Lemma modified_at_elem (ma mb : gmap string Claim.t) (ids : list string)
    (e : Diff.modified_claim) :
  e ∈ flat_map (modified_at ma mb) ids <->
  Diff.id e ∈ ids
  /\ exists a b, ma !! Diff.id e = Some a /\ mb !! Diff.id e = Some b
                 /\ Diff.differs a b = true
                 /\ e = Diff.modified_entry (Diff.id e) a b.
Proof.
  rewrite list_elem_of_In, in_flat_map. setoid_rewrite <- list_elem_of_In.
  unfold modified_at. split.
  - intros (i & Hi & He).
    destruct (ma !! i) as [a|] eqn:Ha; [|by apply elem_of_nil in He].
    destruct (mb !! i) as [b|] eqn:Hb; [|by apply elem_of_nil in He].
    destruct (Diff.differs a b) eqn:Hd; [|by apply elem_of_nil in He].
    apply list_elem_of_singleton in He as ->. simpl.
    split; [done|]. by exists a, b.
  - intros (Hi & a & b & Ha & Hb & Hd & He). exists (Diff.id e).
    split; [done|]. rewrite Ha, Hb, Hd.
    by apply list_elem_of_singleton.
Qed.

* * *

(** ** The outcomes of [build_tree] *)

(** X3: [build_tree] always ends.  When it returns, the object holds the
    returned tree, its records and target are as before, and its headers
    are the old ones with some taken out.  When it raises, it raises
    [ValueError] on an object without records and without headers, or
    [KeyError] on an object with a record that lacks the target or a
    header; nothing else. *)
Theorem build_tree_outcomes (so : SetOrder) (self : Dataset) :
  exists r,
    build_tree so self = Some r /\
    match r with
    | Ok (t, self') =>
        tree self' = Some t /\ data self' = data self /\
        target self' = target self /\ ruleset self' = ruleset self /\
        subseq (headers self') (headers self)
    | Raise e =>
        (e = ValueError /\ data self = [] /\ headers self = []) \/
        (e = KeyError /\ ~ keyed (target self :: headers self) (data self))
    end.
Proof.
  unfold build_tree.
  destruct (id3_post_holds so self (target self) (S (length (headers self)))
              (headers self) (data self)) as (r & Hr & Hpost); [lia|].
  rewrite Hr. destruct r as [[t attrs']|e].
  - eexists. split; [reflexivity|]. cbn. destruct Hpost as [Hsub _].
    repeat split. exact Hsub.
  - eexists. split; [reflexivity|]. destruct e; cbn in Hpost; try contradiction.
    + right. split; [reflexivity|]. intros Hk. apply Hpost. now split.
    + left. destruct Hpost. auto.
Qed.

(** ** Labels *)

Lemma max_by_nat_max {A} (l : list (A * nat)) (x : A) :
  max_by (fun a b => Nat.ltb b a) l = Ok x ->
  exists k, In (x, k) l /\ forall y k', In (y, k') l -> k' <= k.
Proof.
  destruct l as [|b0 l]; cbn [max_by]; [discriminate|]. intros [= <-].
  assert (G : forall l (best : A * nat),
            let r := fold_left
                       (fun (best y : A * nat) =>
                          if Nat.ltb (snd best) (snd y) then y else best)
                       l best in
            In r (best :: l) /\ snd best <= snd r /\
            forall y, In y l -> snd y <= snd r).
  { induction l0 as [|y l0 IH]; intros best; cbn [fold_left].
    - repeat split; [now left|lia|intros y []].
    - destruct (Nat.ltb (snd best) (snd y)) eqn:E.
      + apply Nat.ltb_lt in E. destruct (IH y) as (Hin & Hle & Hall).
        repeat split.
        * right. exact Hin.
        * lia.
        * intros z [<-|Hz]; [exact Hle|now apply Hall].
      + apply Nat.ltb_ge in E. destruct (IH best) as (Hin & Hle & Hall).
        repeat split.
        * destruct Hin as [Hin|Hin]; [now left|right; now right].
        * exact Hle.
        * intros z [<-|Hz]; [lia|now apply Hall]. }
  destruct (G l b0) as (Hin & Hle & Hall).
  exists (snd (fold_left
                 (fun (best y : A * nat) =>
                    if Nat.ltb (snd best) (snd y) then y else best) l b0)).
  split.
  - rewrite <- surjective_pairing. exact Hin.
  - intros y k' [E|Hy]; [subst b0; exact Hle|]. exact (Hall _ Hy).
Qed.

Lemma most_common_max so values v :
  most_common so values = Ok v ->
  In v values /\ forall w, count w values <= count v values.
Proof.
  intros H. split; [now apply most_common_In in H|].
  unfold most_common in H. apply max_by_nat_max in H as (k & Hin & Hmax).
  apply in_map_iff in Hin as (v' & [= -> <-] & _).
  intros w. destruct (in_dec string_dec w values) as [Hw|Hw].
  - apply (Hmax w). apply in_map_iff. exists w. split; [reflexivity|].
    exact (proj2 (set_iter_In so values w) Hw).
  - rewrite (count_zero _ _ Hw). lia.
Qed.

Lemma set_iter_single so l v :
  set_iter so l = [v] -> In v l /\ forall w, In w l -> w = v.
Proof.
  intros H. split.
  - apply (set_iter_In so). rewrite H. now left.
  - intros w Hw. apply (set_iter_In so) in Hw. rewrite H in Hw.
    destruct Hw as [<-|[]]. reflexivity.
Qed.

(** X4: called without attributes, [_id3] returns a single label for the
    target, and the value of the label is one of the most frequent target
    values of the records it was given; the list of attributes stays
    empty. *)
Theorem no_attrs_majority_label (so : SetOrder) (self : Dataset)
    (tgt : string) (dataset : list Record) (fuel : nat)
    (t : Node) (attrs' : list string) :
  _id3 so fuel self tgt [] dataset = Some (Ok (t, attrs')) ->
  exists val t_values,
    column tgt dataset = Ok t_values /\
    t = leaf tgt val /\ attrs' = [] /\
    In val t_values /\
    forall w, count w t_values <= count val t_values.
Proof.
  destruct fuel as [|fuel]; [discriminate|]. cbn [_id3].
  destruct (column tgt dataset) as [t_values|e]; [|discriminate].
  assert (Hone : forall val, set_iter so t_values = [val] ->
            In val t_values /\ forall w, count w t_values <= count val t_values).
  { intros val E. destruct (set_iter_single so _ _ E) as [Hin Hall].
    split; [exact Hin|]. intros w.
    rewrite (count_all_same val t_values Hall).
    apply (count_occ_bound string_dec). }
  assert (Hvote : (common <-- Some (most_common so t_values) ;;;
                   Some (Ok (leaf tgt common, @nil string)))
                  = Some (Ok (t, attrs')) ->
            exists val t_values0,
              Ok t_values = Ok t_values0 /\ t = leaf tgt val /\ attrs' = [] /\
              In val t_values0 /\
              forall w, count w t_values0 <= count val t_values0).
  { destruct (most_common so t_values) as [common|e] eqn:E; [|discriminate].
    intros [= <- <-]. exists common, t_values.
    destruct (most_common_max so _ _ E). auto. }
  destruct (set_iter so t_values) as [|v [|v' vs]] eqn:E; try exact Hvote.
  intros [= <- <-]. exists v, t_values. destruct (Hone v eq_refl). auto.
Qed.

* PROBLEM TO WORK ON *
Go through the entries and copy every line that has "column".

* RESPONSE *
    column tgt dataset = Ok t_values /\
  destruct (column tgt dataset) as [t_values|e]; [|discriminate].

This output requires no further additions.